Fluorescence images were taken on a Zeiss Axio Imager Z2 Fluorescence Microscope (Zeiss) with ApoTome 2 optical sectioning grid imager with 20X objective. 20 μm z stacks with 1 μm interval were obtained of the ipsilateral amygdala. The BLA of three serial dorsal amygdala slices 300 μm apart from each mouse were counted for co-localization of pCREB and AAV8-CAMKII-hM4D(Gi)-mCherry virus (Table 1). The cellular specificity of DREADDs expression was tested by immunohistochemical analysis of randomly selected areas of BLA.

Statistical analysis

All data for each animal was entered and tracked utilizing a REDCap database to maintain data integrity [20]. The histological data and behavioral data have normal distribution and repeated measures two-way ANOVA was performed. All analysis was performed with Statistica v13.3 (TIBCO software. Palo Alto, CA).

Results

Designer Receptors Exclusively Activated by Designer Drugs (DREADDs)-based chemogenetic tools to inhibit excitatory neurons and to activate astrocytes.

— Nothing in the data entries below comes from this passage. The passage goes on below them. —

(** The direct evaluation of [erlang_b(N, A)] does not overflow. *)
Definition overflow_free (N : Z) (A : Q) : Prop :=
  erlang_b_try N A <> Raise OverflowError.

(** All the terms [A^k / k!] for [k <= n] evaluate without an exception. *)
Definition terms_ok (A : Q) (n : nat) : Prop :=
  forall k, (k <= n)%nat -> term A (Z.of_nat k) = Ok (closed_term A k).


(** [erlang_b_inverse(A, Pr)] is satisfied by [k] channels. *)
Definition meets (A Pr : Q) (k : Z) : Prop :=
  exists v, erlang_b k A = Ok v /\ v <= Pr.

(** ** [ErlangCalculator.erlang_b] at an int traffic

    [erlang_b] above is the method at a float traffic, which is what the
    three handlers and [erlang_a_from_pr] pass.  Called with an int [A],
    Python evaluates [A ** k] on ints and [(A ** k) / math.factorial(k)]
    as the true quotient of two ints: no intermediate float can overflow,
    only the quotient.  The terms are floats from there on. *)

(** [a / b] for two ints. *)
Definition int_true_div (a b : Z) : result Q :=
  if (b =? 0)%Z then Raise ZeroDivisionError
  else
    let q := inject_Z a / inject_Z b in
    if overflows q then Raise OverflowError else Ok q.

(** [(A ** k) / math.factorial(k)] for an int [A]; with a negative [k],
    [A ** k] is computed on floats. *)
Definition term_int (A k : Z) : result Q :=
  if (k <? 0)%Z then
    if overflows (inject_Z A) then Raise OverflowError
    else term (inject_Z A) k
  else
    f <- factorial k ;;
    int_true_div (A ^ k) f.

Fixpoint sum_terms_int (A : Z) (acc : Q) (ks : list Z) : result Q :=
  match ks with
  | [] => Ok acc
  | k :: ks' => t <- term_int A k ;; sum_terms_int A (acc + t) ks'
  end.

Previously we have been reported that rhEPO administration has been associated with improvement of fear memory in our combined injury model of TBI and delayed hypoxemia [9]. rhEPO effect was associated with MAPK signaling pathway exclusively in the amygdala [9]. However, it is unclear if MAPK signaling activation by rhEPO was specific to astrocytes, neurons, or both cell types. A growing body of literature suggests that astrocytes are involved in the modulation of neuronal activity and synaptic physiology in hippocampus-amygdala circuitry in fear memory responses [2, 26]. We next asked whether the astrocyte activation and/or glutamatergic-neuron inhibition in the amygdala could modulate the fear memory enhancement observed after rhEPO treatment. For this purpose, we delivered AAV8-CAMKII-hM4D(Gi)-mCherry in excitatory neurons and AAV8-GFAP-hM4D(Gi)-mCherry in astrocytes in the BLA region three weeks before CCI (Fig. 1). After 6 doses of rhEPO, we performed conditioning fear memory injecting CNO (DREADDs agonist) 15 min prior conditioning, contextual, and the cued text (Fig. 1). In the BLA, we observed that the hM4Di receptor was transfected in neurons and in astrocytes (Fig. 2A) with high specificity and penetrance in neurons (Fig. 2B and C). To verify that hM4Di inhibited neurons in vivo upon i.p. CNO injection (3 mg/kg), we quantified pCREB staining to evaluate neuronal activation, as previously described [37]. CNO injections dramatically decreased pCREB levels in the neurons in both CAMKII-hM4D(Gi) CCI-Veh and CCI-EPO (Fig. 2D and E). We also confirmed the transfection of the hM4Di receptor in the astrocytes of the BLA (Fig 2F) with high specificity and penetrance in astrocytes (Fig. 2G and H). The activation of the transfected astrocytes after CNO injections did not affect the neuronal pCREB activation (Fig. 2I).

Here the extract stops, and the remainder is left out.